Of all the entries below, retype only the lines from the one with "Definition name (k" through the one with "End UserStatus.", exactly as they appear.

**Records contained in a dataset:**

+ + + + + + +

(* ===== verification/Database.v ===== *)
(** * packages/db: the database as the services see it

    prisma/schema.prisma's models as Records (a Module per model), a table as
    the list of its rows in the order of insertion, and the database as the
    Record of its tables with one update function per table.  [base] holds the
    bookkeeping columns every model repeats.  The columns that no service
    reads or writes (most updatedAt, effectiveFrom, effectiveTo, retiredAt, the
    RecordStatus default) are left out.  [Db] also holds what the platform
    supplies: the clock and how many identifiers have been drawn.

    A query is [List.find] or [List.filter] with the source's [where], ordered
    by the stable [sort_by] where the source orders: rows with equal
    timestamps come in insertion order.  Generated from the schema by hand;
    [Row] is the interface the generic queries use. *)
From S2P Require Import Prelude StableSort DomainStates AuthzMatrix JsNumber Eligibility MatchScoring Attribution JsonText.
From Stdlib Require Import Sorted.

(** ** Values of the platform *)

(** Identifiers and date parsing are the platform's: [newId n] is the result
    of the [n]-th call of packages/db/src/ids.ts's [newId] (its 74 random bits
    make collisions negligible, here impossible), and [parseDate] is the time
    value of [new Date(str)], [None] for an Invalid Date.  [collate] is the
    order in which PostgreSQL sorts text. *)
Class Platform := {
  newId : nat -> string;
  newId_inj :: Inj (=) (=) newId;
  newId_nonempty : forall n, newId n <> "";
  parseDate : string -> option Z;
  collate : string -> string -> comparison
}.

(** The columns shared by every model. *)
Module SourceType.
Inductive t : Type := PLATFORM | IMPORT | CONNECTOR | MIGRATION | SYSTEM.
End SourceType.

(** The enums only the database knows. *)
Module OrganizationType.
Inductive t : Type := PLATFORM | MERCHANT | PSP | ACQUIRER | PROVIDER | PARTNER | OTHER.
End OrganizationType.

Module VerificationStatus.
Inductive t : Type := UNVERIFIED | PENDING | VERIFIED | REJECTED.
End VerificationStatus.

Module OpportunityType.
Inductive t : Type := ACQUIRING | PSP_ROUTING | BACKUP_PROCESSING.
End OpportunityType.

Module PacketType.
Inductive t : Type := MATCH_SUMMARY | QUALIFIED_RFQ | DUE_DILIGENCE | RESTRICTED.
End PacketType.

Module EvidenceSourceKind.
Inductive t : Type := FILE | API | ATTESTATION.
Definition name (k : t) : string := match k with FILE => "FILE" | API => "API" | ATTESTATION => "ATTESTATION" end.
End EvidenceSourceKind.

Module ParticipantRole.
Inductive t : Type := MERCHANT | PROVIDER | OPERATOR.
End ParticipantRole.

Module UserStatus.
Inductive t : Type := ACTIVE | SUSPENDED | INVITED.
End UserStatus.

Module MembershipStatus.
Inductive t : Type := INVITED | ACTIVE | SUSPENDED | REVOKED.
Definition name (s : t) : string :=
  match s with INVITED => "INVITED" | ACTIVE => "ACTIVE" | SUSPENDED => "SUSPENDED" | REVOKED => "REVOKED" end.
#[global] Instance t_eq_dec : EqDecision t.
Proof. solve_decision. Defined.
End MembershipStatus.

+ + + + + + +

**EXERCISE RESULT:**
Definition name (k : t) : string := match k with FILE => "FILE" | API => "API" | ATTESTATION => "ATTESTATION" end.
End EvidenceSourceKind.

Module ParticipantRole.
Inductive t : Type := MERCHANT | PROVIDER | OPERATOR.
End ParticipantRole.

Module UserStatus.
Inductive t : Type := ACTIVE | SUSPENDED | INVITED.
End UserStatus.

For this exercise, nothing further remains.